Extracted data entries:
(* ===== verification/RandomPolicy.v ===== *)
(** The Random eviction policy, [src/internal/eviction/random.go]: a slice of
    the current keys, sampled by a pseudo-random index. *)
From S2P Require Import Prelude Policy.

Module Random.

(** A [*rand.Rand]: the raw draws of its source, of which the generator has
    consumed [drawn]. The source is arbitrary, so whatever holds of [Intn]
    below holds of any seed. *)
Record Rand := mk_Rand { source : nat → Z; drawn : nat }.

(** [Intn n]: an index in [0, n), and a panic unless [0 < n]. *)
Definition Intn (n : nat) (r : Rand) : option (nat * Rand) :=
  if decide (n = 0) then None
  else Some (Z.to_nat (source r (drawn r) `mod` Z.of_nat n), mk_Rand (source r) (S (drawn r))).

Record Random := mk_Random { keys : list string; rng : Rand }.

Definition NewRandom (seed : nat → Z) : Random := mk_Random [] (mk_Rand seed 0).

Definition Random_OnAccess (_ : string) (r : Random) : option Random := Some r.

Definition Random_OnInsert (k : string) (r : Random) : option Random :=
  Some (mk_Random (keys r ++ [k]) (rng r)).

(** The loop [for i, k := range r.keys], from index [i]: on the first match,
    overwrite it with the last key and truncate. *)
Fixpoint OnEvict_loop (key : string) (i : nat) (rest ks : list string) : option (list string) :=
  match rest with
  | [] => Some ks
  | k :: rest =>
      if decide (k = key) then
        lastk ← ks !! (length ks - 1);
        Some (take (length ks - 1) (<[i := lastk]> ks))
      else OnEvict_loop key (S i) rest ks
  end.

Definition Random_OnEvict (key : string) (r : Random) : option Random :=
  ks ← OnEvict_loop key 0 (keys r) (keys r);
  Some (mk_Random ks (rng r)).

Definition Random_Evict (r : Random) : option (option string * Random) :=
  if decide (length (keys r) = 0) then Some (None, r)
  else '(i, g) ← Intn (length (keys r)) (rng r);
       k ← keys r !! i;
       Some (Some k, mk_Random (keys r) g).

Definition Random_Name (_ : Random) : string := "random".

#[global] Instance Random_policy : EvictionPolicy Random := {
  OnAccess _ k r := Random_OnAccess k r;
  OnInsert _ k _ r := Random_OnInsert k r;
  OnEvict := Random_OnEvict;
  Evict := Random_Evict;
  Name := Random_Name
}.

(** ** Removal by swap and truncate *)

Lemma swap_truncate (ks : list string) i k x :
  ks !! i = Some k → ks !! (length ks - 1) = Some x →
  ks ≡ₚ k :: take (length ks - 1) (<[i := x]> ks).
Proof.
  intros Hi Hx. destruct ks as [|y ks _] using rev_ind; [done|].
  rewrite length_app in *; simpl in *.
  replace (length ks + 1 - 1) with (length ks) in * by lia.
  rewrite list_lookup_middle in Hx by done. simplify_eq.
  destruct (decide (i = length ks)) as [->|Hne].
  - rewrite list_lookup_middle in Hi by done. simplify_eq.
    rewrite insert_app_r_alt, Nat.sub_diag by lia. simpl.
    rewrite take_app_length. by rewrite (comm (++)).
  - assert (i < length ks) as Hlt by (apply lookup_lt_Some in Hi; rewrite length_app in Hi; simpl in Hi; lia).
    rewrite lookup_app_l in Hi by done. rewrite insert_app_l by done.
    rewrite take_app_length' by (by rewrite length_insert).
    rewrite insert_take_drop by done.
    rewrite <-(take_drop_middle ks i k Hi) at 1.
    rewrite <-!Permutation_middle, app_nil_r. apply perm_swap.
Qed.

Lemma OnEvict_loop_spec key done_ rest ks :
  ks = done_ ++ rest → key ∉ done_ →
  ∃ ks', OnEvict_loop key (length done_) rest ks = Some ks' ∧
    if decide (key ∈ ks) then ks ≡ₚ key :: ks' else ks' = ks.
Proof.
  revert done_. induction rest as [|k rest IH]; intros done_ Hks Hd; simpl.
  - exists ks. split; [done|]. rewrite app_nil_r in Hks. subst.
    by rewrite decide_False.
  - destruct (decide (k = key)) as [->|Hk].
    + assert (∃ x, ks !! (length ks - 1) = Some x) as [x Hx].
      { apply lookup_lt_is_Some_2. rewrite Hks, length_app. simpl. lia. }
      rewrite Hx; simpl. eexists. split; [done|].
      rewrite decide_True by (rewrite Hks; set_solver).
      apply swap_truncate; [|done]. by rewrite Hks, list_lookup_middle.
    + destruct (IH (done_ ++ [k])) as (ks' & Hloop & Hspec).
      { by rewrite Hks, <-(assoc_L (++)). }
      { set_solver. }
      exists ks'. split; [|done]. rewrite <-Hloop, length_app. simpl. f_equal. lia.
Qed.

Lemma Random_OnEvict_refines r key :
  NoDup (keys r) →
  ∃ r', Random_OnEvict key r = Some r' ∧ NoDup (keys r') ∧
    (list_to_set (keys r') : gset string) = list_to_set (keys r) ∖ {[key]}.
Proof.
  intros Hnd. unfold Random_OnEvict.
  destruct (OnEvict_loop_spec key [] (keys r) (keys r)) as (ks' & Hloop & Hspec); [done|set_solver|].
  simpl in Hloop. rewrite Hloop. simpl. eexists. split; [done|]. simpl. case_decide as Hk.
  - rewrite Hspec in Hnd. apply NoDup_cons in Hnd as [Hnk Hnd]. split; [done|].
    rewrite Hspec. simpl. set_solver.
  - subst ks'. split; [done|]. set_solver.
Qed.

Lemma Evict_index r : length (keys r) ≠ 0 → ∃ i g k,
  Intn (length (keys r)) (rng r) = Some (i, g) ∧ keys r !! i = Some k.
Proof.
  intros Hne. unfold Intn. rewrite decide_False by done.
  set (i := Z.to_nat _). assert (i < length (keys r)) as Hi.
  { unfold i. pose proof (Z.mod_pos_bound (source (rng r) (drawn (rng r)))
      (Z.of_nat (length (keys r))) ltac:(lia)). lia. }
  destruct (lookup_lt_is_Some_2 _ _ Hi) as [k Hk]. eauto.
Qed.

#[global] Program Instance Random_spec : EvictionPolicySpec Random := {
  policy_wf r := NoDup (keys r);
  tracked r := list_to_set (keys r)
}.
Next Obligation. intros now k r Hr. exists r. done. Qed.
Next Obligation.
  intros now k e r Hr Hk. eexists. split; [done|]. simpl. split.
  - apply NoDup_app. split; [done|]. split; [set_solver|]. apply NoDup_singleton.
  - set_solver.
Qed.
Next Obligation. intros k r Hr. by apply Random_OnEvict_refines. Qed.
Next Obligation.
  intros r Hr. simpl. unfold Random_Evict. case_decide as Hl.
  - exists None, r. split; [done|]. split; [done|]. split; [done|].
    by apply length_zero_iff_nil in Hl as ->.
  - destruct (Evict_index r Hl) as (i & g & k & -> & Hk). simpl. rewrite Hk. simpl.
    eexists _, _. split; [done|]. split; [done|]. split; [done|].
    apply elem_of_list_to_set. by eapply list_elem_of_lookup_2.
Qed.

End Random.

**EXERCISE PROMPT:** Go through the records above and return each line in which the word "drawn" occurs.

**EXERCISE RESULT:**
    consumed [drawn]. The source is arbitrary, so whatever holds of [Intn]
Record Rand := mk_Rand { source : nat → Z; drawn : nat }.
  else Some (Z.to_nat (source r (drawn r) `mod` Z.of_nat n), mk_Rand (source r) (S (drawn r))).
  { unfold i. pose proof (Z.mod_pos_bound (source (rng r) (drawn (rng r)))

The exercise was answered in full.